(Extracted data entries)
=== Begin Enclosure ===
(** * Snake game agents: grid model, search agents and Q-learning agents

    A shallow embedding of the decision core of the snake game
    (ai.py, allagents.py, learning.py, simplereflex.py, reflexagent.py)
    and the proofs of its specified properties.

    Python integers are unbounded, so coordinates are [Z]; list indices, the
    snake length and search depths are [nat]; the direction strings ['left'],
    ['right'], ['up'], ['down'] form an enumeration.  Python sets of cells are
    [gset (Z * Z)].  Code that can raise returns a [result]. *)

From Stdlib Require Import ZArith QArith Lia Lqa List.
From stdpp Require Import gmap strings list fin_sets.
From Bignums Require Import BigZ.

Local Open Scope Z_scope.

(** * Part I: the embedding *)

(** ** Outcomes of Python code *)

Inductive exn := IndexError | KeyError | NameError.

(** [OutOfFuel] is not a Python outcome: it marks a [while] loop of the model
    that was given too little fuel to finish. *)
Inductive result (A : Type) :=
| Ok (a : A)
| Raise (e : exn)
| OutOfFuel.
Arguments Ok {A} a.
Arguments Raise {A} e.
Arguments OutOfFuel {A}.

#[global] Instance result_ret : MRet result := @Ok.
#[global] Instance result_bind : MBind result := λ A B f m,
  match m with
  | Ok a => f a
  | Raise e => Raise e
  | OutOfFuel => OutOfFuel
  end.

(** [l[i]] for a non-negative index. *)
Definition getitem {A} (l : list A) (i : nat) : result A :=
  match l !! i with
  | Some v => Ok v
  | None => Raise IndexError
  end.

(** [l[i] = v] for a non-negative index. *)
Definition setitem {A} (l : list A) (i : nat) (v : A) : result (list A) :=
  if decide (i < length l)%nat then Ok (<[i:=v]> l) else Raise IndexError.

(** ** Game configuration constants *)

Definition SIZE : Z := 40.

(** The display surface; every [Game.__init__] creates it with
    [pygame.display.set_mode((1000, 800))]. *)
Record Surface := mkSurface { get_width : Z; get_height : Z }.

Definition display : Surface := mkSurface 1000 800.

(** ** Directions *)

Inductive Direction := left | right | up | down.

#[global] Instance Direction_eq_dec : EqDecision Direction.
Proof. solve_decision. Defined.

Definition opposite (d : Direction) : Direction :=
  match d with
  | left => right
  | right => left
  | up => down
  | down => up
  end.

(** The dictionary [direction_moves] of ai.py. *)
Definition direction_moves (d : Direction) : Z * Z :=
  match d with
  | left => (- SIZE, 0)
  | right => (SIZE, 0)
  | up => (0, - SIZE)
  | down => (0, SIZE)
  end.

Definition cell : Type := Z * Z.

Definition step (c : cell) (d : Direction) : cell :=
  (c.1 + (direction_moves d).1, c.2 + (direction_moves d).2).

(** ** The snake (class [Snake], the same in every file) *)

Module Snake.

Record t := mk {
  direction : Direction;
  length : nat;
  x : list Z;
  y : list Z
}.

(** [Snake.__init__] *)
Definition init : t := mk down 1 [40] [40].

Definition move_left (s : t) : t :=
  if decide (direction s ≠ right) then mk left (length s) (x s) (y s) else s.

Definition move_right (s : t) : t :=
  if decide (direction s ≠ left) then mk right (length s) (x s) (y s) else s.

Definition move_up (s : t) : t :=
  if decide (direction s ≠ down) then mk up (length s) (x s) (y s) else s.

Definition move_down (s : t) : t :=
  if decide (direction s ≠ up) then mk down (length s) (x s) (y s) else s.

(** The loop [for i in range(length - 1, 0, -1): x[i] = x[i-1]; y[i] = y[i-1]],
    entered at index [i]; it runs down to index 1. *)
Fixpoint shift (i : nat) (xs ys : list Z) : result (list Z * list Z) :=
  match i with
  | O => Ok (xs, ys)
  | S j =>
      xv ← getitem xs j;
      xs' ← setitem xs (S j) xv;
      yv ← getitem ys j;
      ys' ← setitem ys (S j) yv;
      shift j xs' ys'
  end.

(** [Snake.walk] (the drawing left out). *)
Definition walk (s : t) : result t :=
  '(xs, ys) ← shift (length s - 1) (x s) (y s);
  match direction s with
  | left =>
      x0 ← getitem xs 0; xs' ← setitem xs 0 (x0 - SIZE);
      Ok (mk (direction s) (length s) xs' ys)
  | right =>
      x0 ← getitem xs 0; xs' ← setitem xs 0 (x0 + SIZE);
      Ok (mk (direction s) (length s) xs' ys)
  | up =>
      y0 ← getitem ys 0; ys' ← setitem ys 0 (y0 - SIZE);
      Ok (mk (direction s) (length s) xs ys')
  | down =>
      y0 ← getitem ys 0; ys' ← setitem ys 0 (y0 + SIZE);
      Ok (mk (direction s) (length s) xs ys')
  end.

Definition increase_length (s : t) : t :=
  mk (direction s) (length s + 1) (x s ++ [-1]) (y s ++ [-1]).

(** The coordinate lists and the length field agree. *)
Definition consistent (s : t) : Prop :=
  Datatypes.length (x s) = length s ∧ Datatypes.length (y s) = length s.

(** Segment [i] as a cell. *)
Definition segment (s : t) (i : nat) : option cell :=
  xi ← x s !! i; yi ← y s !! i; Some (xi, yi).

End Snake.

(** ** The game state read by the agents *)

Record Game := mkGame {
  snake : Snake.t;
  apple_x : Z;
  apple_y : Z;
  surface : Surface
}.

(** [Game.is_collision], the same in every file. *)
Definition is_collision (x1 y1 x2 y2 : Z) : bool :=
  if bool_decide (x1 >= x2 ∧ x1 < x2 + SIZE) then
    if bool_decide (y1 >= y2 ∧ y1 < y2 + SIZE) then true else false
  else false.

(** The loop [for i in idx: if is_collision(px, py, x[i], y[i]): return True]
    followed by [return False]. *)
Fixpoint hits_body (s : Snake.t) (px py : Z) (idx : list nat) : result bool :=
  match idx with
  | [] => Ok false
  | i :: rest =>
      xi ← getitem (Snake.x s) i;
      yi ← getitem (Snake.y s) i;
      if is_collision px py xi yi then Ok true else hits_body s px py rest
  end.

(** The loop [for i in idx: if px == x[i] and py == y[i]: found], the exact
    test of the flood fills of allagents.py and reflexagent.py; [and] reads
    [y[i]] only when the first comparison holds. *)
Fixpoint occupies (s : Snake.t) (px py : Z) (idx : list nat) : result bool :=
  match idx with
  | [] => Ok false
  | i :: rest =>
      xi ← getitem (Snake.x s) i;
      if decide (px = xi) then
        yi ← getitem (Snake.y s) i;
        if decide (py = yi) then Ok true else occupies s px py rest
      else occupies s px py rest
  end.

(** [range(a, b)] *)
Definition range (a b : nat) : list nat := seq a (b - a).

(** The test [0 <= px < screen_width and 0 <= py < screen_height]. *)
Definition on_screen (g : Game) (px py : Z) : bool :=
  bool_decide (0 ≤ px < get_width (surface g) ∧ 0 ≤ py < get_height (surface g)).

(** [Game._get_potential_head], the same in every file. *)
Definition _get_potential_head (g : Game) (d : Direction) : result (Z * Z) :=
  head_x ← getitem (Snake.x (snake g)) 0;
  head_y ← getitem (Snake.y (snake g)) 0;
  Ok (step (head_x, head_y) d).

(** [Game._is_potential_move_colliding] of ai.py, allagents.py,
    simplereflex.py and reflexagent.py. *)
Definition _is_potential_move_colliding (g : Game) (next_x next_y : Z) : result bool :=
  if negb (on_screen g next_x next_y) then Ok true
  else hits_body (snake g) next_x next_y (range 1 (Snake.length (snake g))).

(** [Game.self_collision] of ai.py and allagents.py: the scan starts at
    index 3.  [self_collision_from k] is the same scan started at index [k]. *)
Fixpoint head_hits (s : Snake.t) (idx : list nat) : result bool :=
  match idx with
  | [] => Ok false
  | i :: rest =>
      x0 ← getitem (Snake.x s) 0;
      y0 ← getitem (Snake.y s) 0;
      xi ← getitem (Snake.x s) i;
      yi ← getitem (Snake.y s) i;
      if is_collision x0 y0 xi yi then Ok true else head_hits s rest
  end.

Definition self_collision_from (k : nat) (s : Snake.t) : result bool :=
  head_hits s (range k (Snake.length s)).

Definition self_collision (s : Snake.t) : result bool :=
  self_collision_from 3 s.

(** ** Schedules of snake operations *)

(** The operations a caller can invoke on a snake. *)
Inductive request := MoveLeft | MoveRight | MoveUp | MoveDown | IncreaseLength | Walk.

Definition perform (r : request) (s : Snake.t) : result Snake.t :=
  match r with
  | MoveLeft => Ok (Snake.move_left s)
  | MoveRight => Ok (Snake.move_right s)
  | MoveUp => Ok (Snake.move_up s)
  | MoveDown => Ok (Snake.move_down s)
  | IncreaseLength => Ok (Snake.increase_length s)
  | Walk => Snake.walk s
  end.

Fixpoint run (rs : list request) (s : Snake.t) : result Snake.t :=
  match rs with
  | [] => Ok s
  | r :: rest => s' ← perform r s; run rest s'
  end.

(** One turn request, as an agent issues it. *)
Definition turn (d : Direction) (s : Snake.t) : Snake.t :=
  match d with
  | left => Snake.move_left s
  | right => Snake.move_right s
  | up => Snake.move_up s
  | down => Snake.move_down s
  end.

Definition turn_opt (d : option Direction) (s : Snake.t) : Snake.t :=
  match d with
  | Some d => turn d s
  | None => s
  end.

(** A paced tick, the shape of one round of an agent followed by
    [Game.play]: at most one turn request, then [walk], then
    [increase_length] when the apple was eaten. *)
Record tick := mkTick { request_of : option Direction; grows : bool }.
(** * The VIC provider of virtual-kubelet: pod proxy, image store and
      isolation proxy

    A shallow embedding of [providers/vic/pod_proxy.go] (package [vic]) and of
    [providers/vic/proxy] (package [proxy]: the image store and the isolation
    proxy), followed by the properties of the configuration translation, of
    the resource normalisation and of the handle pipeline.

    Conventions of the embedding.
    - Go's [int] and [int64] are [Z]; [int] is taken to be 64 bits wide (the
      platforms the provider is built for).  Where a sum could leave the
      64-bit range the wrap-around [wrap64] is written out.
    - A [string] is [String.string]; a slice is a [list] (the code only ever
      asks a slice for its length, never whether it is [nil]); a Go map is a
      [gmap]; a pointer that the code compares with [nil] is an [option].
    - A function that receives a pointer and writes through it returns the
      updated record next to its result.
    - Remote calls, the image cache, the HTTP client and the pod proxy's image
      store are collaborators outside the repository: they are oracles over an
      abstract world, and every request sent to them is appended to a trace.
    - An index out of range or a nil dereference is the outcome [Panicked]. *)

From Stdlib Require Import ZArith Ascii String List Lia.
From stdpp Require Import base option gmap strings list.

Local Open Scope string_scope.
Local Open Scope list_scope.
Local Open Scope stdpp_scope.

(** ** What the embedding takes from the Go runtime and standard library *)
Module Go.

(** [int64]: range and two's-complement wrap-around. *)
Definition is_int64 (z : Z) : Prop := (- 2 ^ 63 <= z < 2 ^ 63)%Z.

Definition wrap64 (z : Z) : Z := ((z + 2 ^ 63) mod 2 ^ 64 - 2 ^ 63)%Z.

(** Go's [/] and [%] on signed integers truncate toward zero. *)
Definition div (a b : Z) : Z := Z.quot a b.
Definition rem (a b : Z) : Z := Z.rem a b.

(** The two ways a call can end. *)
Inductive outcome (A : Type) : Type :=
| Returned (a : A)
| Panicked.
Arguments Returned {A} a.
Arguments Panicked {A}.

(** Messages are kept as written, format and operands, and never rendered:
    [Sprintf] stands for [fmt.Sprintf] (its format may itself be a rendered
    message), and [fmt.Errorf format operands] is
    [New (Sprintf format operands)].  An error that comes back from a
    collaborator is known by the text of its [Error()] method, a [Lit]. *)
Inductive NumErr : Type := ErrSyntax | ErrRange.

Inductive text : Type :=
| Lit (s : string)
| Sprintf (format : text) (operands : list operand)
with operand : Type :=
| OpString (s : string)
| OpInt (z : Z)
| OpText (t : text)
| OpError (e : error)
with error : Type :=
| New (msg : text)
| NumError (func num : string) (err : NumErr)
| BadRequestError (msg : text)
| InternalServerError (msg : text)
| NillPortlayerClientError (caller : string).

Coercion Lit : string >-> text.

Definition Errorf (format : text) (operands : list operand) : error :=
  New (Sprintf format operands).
=== End Enclosure ===
■ **WORK TASK**
Using the entries above, output exactly the lines between the line holding "Definition self_collision (s" and the line holding "left => Snake.move_left s", end lines included, and nothing more.

■ **EXERCISE SOLUTION**
Definition self_collision (s : Snake.t) : result bool :=
  self_collision_from 3 s.

(** ** Schedules of snake operations *)

(** The operations a caller can invoke on a snake. *)
Inductive request := MoveLeft | MoveRight | MoveUp | MoveDown | IncreaseLength | Walk.

Definition perform (r : request) (s : Snake.t) : result Snake.t :=
  match r with
  | MoveLeft => Ok (Snake.move_left s)
  | MoveRight => Ok (Snake.move_right s)
  | MoveUp => Ok (Snake.move_up s)
  | MoveDown => Ok (Snake.move_down s)
  | IncreaseLength => Ok (Snake.increase_length s)
  | Walk => Snake.walk s
  end.

Fixpoint run (rs : list request) (s : Snake.t) : result Snake.t :=
  match rs with
  | [] => Ok s
  | r :: rest => s' ← perform r s; run rest s'
  end.

(** One turn request, as an agent issues it. *)
Definition turn (d : Direction) (s : Snake.t) : Snake.t :=
  match d with
  | left => Snake.move_left s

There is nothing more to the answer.